--- Task to complete ---
Look through the listing below and say how many lines contain the word "Variable". Nothing else belongs in the reply.

*** Data shown ***

Definition rcar_gen3_phy_phy_ops
    (priv : rcar_gen3_phy udevice) (op : phy_op) : M Z :=
  match op with
  | OP_init => rcar_gen3_phy_phy_init priv
  | OP_exit => rcar_gen3_phy_phy_exit priv
  | OP_power_on => rcar_gen3_phy_phy_power_on regulator_set_enable priv
  | OP_power_off => rcar_gen3_phy_phy_power_off regulator_set_enable priv
  | OP_set_mode mode submode =>
      rcar_gen3_phy_phy_set_mode EINVAL priv mode submode
  end.

(** A sequence of calls through the table; the results are dropped. *)
Fixpoint run_ops (priv : rcar_gen3_phy udevice) (ops : list phy_op)
    (w : world) : world :=
  match ops with
  | [] => w
  | op :: ops' => run_ops priv ops' (snd (rcar_gen3_phy_phy_ops priv op w))
  end.

End Ops.

Arguments rcar_gen3_phy_phy_ops {udevice} regulator_set_enable EINVAL priv op.
Arguments run_ops {udevice} regulator_set_enable EINVAL priv ops w.


(** ** Binding: probe and remove

    probe and remove talk to the device model, the regulator framework and
    the clock framework and never to the PHY registers.  Their state is the
    private structure of the device and the list of the framework calls
    made so far. *)

Inductive dm_call : Type :=
| CallReadAddr (addr : Z)                  (* dev_read_addr and its result *)
| CallGetSupply (name : string) (ret : Z)  (* device_get_supply_regulator *)
| CallClkGet (index : Z) (ret : Z)         (* clk_get_by_index *)
| CallClkEnable (ret : Z)                  (* clk_enable *)
| CallClkDisable (ret : Z).                (* clk_disable *)

Section Binding.

Variable udevice : Type.
Variable clk : Type.

(** The collaborators.  A callee that is handed a pointer into the private
    structure gets the field's value and answers with the value the field
    has when it returns. *)
Variable dev_read_addr : udevice -> Z.
Variable device_get_supply_regulator :
  udevice -> string -> option udevice -> Z * option udevice.
Variable clk_get_by_index : udevice -> Z -> clk -> Z * clk.
Variable clk_enable : clk -> Z * clk.
Variable clk_disable : clk -> Z * clk.

(** Constants of fdtdec.h and linux/errno.h. *)
Variable FDT_ADDR_T_NONE : Z.
Variable EINVAL : Z.
Variable ENOENT : Z.

(** [struct rcar_gen3_phy] with all three fields. *)
Record rcar_gen3_phy_priv : Type := {
  priv_regs : Z;
  priv_clk : clk;
  priv_vbus_supply : option udevice
}.

Record dm_state : Type := {
  dm_priv : rcar_gen3_phy_priv;
  dm_calls : list dm_call      (* oldest call first *)
}.

(** What [dev_get_priv] hands to the PHY operations. *)
Definition phy_of_priv (p : rcar_gen3_phy_priv) : rcar_gen3_phy udevice :=
  {| regs := priv_regs p; vbus_supply := priv_vbus_supply p |}.

Definition rcar_gen3_phy_probe (dev : udevice) (s : dm_state)
    : Z * dm_state :=
  let p := dm_priv s in
  let addr := dev_read_addr dev in
  let p := {| priv_regs := addr; priv_clk := priv_clk p;
              priv_vbus_supply := priv_vbus_supply p |} in
  let l := dm_calls s ++ [CallReadAddr addr] in
  if priv_regs p =? FDT_ADDR_T_NONE then
    (- EINVAL, {| dm_priv := p; dm_calls := l |})
  else
    let (ret, supply) :=
      device_get_supply_regulator dev "vbus-supply" (priv_vbus_supply p) in
    let p := {| priv_regs := priv_regs p; priv_clk := priv_clk p;
                priv_vbus_supply := supply |} in
    let l := l ++ [CallGetSupply "vbus-supply" ret] in
    if negb (ret =? 0) && negb (ret =? - ENOENT) then
      (* pr_err("Failed to get PHY regulator\n"); *)
      (ret, {| dm_priv := p; dm_calls := l |})
    else
      (* Enable clock *)
      let (ret, c) := clk_get_by_index dev 0 (priv_clk p) in
      let p := {| priv_regs := priv_regs p; priv_clk := c;
                  priv_vbus_supply := priv_vbus_supply p |} in
      let l := l ++ [CallClkGet 0 ret] in
      if negb (ret =? 0) then (ret, {| dm_priv := p; dm_calls := l |})
      else
        let (ret, c) := clk_enable (priv_clk p) in
        let p := {| priv_regs := priv_regs p; priv_clk := c;
                    priv_vbus_supply := priv_vbus_supply p |} in
        let l := l ++ [CallClkEnable ret] in
        if negb (ret =? 0) then (ret, {| dm_priv := p; dm_calls := l |})
        else (0, {| dm_priv := p; dm_calls := l |}).

Definition rcar_gen3_phy_remove (s : dm_state) : Z * dm_state :=
  let p := dm_priv s in
  let (ret, c) := clk_disable (priv_clk p) in
  (0, {| dm_priv := {| priv_regs := priv_regs p; priv_clk := c;
                       priv_vbus_supply := priv_vbus_supply p |};
         dm_calls := dm_calls s ++ [CallClkDisable ret] |}).

End Binding.

Arguments priv_regs {udevice clk} _.
Arguments priv_clk {udevice clk} _.
Arguments priv_vbus_supply {udevice clk} _.
Arguments dm_priv {udevice clk} _.
Arguments dm_calls {udevice clk} _.
Arguments phy_of_priv {udevice clk} p.
Arguments rcar_gen3_phy_probe {udevice clk} dev_read_addr
  device_get_supply_regulator clk_get_by_index clk_enable
  FDT_ADDR_T_NONE EINVAL ENOENT dev s.
Arguments rcar_gen3_phy_remove {udevice clk} clk_disable s.

(** The calls of one kind in a list of framework calls. *)
Definition is_clk_call (c : dm_call) : bool :=
  match c with
  | CallClkGet _ _ | CallClkEnable _ | CallClkDisable _ => true
  | _ => false
  end.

***

--- Answer area ---
10